** What to do **
Only the lines below starting at the one that contains "Lemma digits_loop_total (table" and ending at the one that contains "rewrite <- Z.pow_succ_r" are to be reproduced, exactly and with both ends kept.
*** Opening Material to process ***
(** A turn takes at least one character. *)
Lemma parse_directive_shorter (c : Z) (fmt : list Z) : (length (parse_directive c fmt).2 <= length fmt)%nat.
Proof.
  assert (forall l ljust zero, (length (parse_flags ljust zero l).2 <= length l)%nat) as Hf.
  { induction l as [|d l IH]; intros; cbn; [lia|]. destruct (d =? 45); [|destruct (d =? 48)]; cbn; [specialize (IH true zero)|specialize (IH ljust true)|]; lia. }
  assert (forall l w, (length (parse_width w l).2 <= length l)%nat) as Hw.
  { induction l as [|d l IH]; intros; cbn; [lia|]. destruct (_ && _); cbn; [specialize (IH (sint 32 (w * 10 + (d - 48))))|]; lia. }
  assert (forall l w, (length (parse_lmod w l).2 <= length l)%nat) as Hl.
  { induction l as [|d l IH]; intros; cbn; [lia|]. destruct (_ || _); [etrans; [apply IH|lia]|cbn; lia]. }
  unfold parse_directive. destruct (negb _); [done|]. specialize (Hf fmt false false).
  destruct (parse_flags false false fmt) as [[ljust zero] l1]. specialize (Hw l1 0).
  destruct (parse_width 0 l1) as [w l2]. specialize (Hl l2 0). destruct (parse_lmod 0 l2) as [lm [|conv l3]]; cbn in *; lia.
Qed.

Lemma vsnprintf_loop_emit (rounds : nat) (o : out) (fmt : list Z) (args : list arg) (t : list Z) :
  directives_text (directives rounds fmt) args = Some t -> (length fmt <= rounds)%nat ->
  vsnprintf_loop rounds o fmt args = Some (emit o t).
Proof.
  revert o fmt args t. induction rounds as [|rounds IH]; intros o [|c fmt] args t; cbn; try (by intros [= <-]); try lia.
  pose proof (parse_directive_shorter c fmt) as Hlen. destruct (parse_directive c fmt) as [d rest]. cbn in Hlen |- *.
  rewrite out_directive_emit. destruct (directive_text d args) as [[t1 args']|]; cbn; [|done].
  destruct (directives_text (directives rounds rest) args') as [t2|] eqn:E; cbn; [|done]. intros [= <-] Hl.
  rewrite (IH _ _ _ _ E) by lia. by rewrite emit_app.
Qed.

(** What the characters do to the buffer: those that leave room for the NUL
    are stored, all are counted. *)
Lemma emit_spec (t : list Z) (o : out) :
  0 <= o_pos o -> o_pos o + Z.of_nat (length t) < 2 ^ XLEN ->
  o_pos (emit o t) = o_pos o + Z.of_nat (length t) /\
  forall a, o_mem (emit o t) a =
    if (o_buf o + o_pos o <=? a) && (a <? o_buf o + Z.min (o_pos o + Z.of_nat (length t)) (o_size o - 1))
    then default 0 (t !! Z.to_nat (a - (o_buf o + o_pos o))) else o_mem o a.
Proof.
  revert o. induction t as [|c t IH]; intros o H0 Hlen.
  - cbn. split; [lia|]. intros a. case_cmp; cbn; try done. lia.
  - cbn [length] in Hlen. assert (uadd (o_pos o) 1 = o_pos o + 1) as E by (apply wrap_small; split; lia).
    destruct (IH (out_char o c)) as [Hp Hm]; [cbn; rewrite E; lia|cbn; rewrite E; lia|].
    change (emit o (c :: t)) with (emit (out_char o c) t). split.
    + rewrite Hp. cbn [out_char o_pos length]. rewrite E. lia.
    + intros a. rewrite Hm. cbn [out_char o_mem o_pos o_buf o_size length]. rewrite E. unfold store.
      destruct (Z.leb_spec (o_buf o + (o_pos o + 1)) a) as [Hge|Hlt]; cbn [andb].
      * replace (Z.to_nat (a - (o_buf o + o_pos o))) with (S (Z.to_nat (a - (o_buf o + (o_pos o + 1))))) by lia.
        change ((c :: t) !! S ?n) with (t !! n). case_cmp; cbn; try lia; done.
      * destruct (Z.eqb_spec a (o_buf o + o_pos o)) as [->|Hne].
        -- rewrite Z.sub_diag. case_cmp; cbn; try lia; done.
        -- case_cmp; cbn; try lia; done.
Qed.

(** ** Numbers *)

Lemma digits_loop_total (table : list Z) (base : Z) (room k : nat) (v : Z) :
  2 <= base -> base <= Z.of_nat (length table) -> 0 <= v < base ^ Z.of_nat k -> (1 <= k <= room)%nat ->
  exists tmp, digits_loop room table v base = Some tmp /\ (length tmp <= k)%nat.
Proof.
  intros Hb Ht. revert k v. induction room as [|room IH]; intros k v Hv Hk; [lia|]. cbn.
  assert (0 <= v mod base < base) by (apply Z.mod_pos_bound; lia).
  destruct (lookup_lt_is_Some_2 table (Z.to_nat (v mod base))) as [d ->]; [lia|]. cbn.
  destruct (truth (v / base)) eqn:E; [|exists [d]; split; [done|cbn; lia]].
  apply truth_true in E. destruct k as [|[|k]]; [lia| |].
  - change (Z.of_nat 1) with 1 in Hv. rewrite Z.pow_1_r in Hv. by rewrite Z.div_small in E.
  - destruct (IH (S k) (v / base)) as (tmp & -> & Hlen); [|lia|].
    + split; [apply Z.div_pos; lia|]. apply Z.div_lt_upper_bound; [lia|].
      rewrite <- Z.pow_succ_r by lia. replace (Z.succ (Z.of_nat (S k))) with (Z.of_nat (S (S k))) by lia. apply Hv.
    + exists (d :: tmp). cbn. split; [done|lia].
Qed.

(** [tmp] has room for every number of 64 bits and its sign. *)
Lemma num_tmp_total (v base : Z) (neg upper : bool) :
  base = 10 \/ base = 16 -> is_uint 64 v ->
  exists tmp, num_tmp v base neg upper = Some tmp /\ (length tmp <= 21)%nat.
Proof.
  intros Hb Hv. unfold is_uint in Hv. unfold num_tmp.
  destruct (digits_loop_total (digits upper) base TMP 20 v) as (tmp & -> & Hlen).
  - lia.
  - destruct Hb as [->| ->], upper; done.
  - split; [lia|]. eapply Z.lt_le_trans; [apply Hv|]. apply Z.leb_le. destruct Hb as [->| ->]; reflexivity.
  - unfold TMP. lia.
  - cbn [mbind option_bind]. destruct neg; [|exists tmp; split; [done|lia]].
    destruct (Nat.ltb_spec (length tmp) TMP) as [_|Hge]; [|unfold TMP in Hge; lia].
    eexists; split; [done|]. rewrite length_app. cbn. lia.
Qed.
*** Closing Material to process ***
** Reply to the exercise **
Lemma digits_loop_total (table : list Z) (base : Z) (room k : nat) (v : Z) :
  2 <= base -> base <= Z.of_nat (length table) -> 0 <= v < base ^ Z.of_nat k -> (1 <= k <= room)%nat ->
  exists tmp, digits_loop room table v base = Some tmp /\ (length tmp <= k)%nat.
Proof.
  intros Hb Ht. revert k v. induction room as [|room IH]; intros k v Hv Hk; [lia|]. cbn.
  assert (0 <= v mod base < base) by (apply Z.mod_pos_bound; lia).
  destruct (lookup_lt_is_Some_2 table (Z.to_nat (v mod base))) as [d ->]; [lia|]. cbn.
  destruct (truth (v / base)) eqn:E; [|exists [d]; split; [done|cbn; lia]].
  apply truth_true in E. destruct k as [|[|k]]; [lia| |].
  - change (Z.of_nat 1) with 1 in Hv. rewrite Z.pow_1_r in Hv. by rewrite Z.div_small in E.
  - destruct (IH (S k) (v / base)) as (tmp & -> & Hlen); [|lia|].
    + split; [apply Z.div_pos; lia|]. apply Z.div_lt_upper_bound; [lia|].
      rewrite <- Z.pow_succ_r by lia. replace (Z.succ (Z.of_nat (S k))) with (Z.of_nat (S (S k))) by lia. apply Hv.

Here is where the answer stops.